• GIVEN RECORDS

Content starts

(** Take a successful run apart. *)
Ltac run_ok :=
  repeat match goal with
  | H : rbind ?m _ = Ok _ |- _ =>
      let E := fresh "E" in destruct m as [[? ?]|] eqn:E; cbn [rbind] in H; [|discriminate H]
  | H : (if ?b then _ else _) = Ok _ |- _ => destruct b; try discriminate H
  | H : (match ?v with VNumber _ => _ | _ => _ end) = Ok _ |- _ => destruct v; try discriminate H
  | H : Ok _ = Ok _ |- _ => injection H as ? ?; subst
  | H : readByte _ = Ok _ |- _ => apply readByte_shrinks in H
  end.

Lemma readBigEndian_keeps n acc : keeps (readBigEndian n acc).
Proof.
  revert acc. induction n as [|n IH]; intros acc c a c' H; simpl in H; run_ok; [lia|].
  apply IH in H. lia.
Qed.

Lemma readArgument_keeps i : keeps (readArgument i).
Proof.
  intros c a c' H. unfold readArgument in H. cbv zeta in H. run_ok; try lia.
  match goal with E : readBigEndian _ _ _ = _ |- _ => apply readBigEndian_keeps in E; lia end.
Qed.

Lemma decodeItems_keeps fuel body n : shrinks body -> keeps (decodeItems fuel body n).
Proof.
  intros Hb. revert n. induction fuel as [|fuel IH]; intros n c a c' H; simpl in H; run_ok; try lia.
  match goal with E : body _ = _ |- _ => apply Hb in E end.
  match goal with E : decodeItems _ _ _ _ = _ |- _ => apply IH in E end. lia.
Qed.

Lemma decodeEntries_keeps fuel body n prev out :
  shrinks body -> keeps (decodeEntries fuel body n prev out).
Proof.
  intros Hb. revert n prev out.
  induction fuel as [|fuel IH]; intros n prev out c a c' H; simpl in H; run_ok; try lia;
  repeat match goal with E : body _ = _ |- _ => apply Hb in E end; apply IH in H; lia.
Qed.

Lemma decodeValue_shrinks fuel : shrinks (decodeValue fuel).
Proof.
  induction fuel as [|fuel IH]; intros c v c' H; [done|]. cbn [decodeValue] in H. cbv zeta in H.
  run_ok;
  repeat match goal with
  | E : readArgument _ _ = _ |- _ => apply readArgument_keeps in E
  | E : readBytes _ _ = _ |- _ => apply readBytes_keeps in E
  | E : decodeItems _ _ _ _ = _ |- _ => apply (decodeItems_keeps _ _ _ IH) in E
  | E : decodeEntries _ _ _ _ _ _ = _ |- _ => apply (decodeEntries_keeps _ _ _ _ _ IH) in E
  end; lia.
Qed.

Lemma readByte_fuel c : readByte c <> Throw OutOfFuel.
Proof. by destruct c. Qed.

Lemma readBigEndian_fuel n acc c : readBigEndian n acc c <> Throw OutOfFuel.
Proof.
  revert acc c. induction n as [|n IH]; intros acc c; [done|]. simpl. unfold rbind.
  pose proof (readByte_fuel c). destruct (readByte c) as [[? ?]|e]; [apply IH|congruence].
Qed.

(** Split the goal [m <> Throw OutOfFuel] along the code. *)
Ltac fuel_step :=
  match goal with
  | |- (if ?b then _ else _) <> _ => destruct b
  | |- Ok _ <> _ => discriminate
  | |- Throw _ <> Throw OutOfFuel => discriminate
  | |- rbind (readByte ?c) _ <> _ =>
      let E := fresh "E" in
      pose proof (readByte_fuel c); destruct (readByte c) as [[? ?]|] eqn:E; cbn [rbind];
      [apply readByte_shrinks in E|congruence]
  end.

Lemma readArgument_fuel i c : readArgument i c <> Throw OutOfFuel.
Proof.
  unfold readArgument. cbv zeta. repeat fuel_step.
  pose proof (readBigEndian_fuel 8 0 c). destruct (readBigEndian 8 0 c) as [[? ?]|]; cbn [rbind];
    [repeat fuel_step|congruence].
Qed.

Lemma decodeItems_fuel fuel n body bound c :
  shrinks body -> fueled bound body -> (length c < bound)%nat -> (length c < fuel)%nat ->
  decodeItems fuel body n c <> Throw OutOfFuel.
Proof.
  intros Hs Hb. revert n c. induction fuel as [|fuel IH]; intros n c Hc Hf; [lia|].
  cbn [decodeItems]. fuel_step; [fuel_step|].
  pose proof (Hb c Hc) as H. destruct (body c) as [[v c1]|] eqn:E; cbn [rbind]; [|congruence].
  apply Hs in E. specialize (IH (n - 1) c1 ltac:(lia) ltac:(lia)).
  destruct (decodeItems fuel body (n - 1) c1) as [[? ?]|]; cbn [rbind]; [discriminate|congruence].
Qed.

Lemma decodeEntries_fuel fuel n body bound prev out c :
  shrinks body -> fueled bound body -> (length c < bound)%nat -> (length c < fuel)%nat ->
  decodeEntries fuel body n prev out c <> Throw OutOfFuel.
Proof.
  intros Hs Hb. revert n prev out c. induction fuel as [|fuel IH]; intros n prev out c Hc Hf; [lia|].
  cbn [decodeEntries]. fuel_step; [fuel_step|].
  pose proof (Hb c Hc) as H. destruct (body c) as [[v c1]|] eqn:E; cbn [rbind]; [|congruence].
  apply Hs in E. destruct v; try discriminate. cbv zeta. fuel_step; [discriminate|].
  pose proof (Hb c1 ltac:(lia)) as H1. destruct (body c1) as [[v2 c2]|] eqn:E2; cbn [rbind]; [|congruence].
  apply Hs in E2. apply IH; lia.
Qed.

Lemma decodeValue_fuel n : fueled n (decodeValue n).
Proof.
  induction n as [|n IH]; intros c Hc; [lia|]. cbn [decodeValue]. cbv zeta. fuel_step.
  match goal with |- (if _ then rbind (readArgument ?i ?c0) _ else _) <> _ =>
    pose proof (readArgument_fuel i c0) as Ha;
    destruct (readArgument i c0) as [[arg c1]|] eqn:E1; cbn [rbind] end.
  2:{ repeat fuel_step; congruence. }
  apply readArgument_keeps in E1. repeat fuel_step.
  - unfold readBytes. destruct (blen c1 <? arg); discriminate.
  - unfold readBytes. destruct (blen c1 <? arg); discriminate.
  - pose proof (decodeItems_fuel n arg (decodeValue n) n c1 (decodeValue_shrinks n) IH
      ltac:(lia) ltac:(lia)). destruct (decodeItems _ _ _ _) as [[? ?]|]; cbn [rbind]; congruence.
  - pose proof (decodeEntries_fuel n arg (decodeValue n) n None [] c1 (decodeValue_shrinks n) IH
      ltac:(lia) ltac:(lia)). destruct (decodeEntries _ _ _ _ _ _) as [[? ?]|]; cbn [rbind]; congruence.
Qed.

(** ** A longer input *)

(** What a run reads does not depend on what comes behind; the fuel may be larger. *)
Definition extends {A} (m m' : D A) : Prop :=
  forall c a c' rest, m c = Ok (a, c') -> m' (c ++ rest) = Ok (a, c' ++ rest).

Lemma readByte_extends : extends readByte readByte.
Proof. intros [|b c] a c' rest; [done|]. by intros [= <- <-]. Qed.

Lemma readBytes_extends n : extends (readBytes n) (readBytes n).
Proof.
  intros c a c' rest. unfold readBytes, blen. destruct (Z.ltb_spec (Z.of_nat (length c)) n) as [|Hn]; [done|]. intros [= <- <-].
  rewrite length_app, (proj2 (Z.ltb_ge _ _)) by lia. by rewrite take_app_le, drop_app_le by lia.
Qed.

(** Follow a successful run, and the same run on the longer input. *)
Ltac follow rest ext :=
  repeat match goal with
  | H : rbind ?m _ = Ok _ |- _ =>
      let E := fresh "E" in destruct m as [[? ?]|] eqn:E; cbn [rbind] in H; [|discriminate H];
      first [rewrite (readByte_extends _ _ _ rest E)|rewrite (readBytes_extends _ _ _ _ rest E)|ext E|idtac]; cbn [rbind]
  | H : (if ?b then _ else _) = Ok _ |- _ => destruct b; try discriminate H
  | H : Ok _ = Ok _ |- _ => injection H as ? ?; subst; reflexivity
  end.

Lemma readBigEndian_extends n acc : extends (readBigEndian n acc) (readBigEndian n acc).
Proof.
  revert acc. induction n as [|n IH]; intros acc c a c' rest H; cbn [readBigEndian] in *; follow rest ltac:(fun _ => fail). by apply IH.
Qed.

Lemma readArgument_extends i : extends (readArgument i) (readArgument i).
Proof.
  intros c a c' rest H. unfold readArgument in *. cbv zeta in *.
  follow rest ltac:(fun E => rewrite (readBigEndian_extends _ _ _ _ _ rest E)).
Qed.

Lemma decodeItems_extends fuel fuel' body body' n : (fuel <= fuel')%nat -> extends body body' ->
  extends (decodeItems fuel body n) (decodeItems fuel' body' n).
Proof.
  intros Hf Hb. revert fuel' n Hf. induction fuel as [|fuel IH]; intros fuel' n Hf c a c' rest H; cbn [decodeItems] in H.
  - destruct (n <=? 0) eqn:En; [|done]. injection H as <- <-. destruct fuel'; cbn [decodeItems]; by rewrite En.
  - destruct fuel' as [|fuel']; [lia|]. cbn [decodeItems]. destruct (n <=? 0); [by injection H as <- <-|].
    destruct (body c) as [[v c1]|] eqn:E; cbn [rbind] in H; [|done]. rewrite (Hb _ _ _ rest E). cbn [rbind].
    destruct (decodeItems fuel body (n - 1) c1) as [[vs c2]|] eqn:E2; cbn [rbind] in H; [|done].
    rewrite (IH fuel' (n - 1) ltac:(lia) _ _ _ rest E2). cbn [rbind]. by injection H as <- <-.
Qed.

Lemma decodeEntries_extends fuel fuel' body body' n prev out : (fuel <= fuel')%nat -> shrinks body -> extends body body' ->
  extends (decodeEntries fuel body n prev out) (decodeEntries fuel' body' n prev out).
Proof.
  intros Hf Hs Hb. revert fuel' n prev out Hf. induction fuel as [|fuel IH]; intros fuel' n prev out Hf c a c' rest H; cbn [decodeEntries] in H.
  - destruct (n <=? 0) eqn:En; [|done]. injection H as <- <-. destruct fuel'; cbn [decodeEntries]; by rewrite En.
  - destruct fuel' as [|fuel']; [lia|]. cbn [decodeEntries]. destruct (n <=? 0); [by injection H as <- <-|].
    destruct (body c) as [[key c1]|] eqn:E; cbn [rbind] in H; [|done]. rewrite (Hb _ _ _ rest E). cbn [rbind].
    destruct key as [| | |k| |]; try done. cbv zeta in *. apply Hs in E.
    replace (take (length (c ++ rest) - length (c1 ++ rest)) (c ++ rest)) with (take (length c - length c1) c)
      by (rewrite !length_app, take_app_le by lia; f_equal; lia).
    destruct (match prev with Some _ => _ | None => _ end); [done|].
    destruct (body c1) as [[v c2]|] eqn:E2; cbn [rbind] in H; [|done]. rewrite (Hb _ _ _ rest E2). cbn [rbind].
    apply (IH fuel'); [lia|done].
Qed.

Content ends

Working from the listing above, pick out every line that has "input" and copy it.

(** ** A longer input *)
(** Follow a successful run, and the same run on the longer input. *)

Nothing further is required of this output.